I've been recreating low poly trees from WoW in SpedTree, and I assumed that SpeedTree would use bones for the wind animations. But it actually only uses vertex animations for the wind. The engine only uses bones for animation, so I need a way to create wind animations with them.
The tree is made up of 4 different frond billboards that use an atlas, with around 3 or 4 small individual branches that are there for aesthetics. The bulk of the triangles are used for the billboards, scattered throughout the model with different scale, position, and rotation values
The only way I can think of doing this, is to create bones for the billboards. One for every vertex in each unique billboard, with the average number of vertexes being 6. So 4 * 6 = 24 bones. Then weight them 1:1 with the vertex for the first instance of each billboard type, and bind them to the XYZ pos & rotation of each vertex. Set a keyframe for every frame in the animation, and there we go.
Not quite so simple though. The wind anims SpeedTree makes don't just move straight up and down, or side to side. So I need to apply some math to emulate rotation and depth movement by just scaling the bone. Otherwise I'll need to use a large number of bones...

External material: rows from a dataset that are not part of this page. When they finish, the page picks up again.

Lemma judged_load_shared {B} c o b (k : cap -> test cap W B) v (P : Prop) :
  v_map v (v_me v) (cheri_address_get c) = Some (Shared o b) ->
  judged (k (slot v o 0)) v P -> judged (access (mem_load_cap c 0) ≫= k) v P.
Proof.
  intros Hv Hk. eapply judged_bind; [apply (steps_load _ _ 0); [done|by eapply load_shared]|].
  by intros y ? [-> ->].
Qed.

Lemma slot_after_store o x v : slot (after_store o 0 x v) o 0 = stored shared_store x.
Proof. apply slot_own. Qed.

Lemma shared2x_judged fd o v :
  empty_fd v fd o -> (2 <= v_room v)%nat ->
  judged (vm_tag_shm_open_shared2x g fd ;; (cheriostest_success : test cap W unit)) v
    (cfg_prot_cap g = true /\ shared_store = Keep).
Proof.
  intros Hfd Hroom. pose proof Hfd as (H0 & Hf & _). unfold vm_tag_shm_open_shared2x.
  apply judged_assoc, judged_need_prot_cap; [tauto|]. intros Hg.
  eapply judged_bind; [eapply steps_map_shared; [apply rc_shared|exact Hf|lia]|].
  intros map2 v1 [_ ->]. set (a2 := cheri_address_get map2). set (b := bool_decide _).
  apply judged_assoc. eapply judged_bind.
  { apply (steps_load _ _ 0); [done|]. eapply load_shared, look_mmap. }
  intros c2 ? [-> ->].
  change (slot (v_mmap a2 (Shared o b) v) o 0) with (slot v o 0).
  rewrite (empty_slot v fd) by done. set (v1 := v_mmap a2 _ v).
  apply judged_assoc, judged_verify; [intros _|by rewrite null_tag].
  apply judged_assoc, judged_verify; [intros _|by rewrite null_address].
  apply judged_assoc. unfold mmap_and_check_tag_stored. apply judged_assoc.
  eapply judged_bind.
  { eapply steps_map_shared; [apply rwc_shared|exact Hf|].
    change (pred (v_room v) <> 0%nat). lia. }
  intros cp v2 [Hn ->]. set (a := cheri_address_get cp) in *.
  rewrite bool_decide_eq_true_2 by done.
  assert (a2 <> a) as Ha. { intros <-. unfold v1 in Hn. by rewrite look_mmap in Hn. }
  set (v2 := v_mmap a _ v1).
  apply judged_assoc. eapply judged_store; [apply look_mmap|apply local_ptr_tagged|tauto|].
  apply judged_assoc. eapply judged_load_shared; [apply look_mmap|].
  rewrite slot_after_store.
  apply judged_assoc, judged_stored_tag; [apply local_ptr_tagged|tauto|]. intros Hk.
  set (v3 := after_store o 0 cap_to_local v2).
  apply judged_assoc. eapply judged_bind.
  { apply steps_munmap. change (v_map v2 (v_me v2) a <> None). unfold v2. by rewrite look_mmap. }
  intros _ ? ->. rewrite (proj2 (Z.eqb_neq fd (-1))) by lia.
  apply judged_assoc. eapply judged_bind.
  { apply steps_close. change (v_fd v (v_me v) fd <> None). by rewrite Hf. }
  intros _ ? ->. apply judged_ret, judged_assoc. set (v4 := set_fd fd None _).
  eapply (judged_load_shared _ o b).
  { change (v_map (set_view a None v3) (v_me (set_view a None v3)) a2 = Some (Shared o b)).
    rewrite look_view_ne by done. change (v_map v2 (v_me v2) a2 = Some (Shared o b)).
    unfold v2. rewrite look_mmap_ne by done. apply look_mmap. }
  change (slot v4 o 0) with (slot v3 o 0). unfold v3. rewrite slot_after_store, Hk, stored_keep.
  apply judged_assoc, judged_verify; [intros _|by rewrite local_tag].
  apply judged_verify; [intros _|].
  - by apply judged_success.
  - pose proof local_ptr_not_null as Hl. intros Hz.
    rewrite negb_false_iff, Z.eqb_eq in Hz. by destruct Hl.
Qed.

Attached is a screenshot of the tree. Can't find a way to attach a video of the animation.
Is there a proper way to go about this? Ideally there'd be some software that exports wind animation via bones, but failing that, a script for whatever 3D software can do it. But I don't even know if my idea would work in practice, so it's a bit of a mess.
Replies
Usually games use a vertex shader for wind animations, with vertex color to control the weights for various animation effects. Some use a combination of skinning (bones) for larger motions of the trunk and large branches, combined with noise in a vertex shader for leaves.
What engine are you trying to import the tree into? WoW?
Some neat diagrams and explanations of how they did the tree animation in Horizon Zero Dawn at Guerrilla Games.
https://ubm-twvideo01.s3.amazonaws.com/o1/vault/gdc2018/presentations/gilbert_sanders_between_tech_and.pdf
The important thing is that the reason why they use vertex animation and not bones is because it would be bad for performance to have that many bones on a single mesh.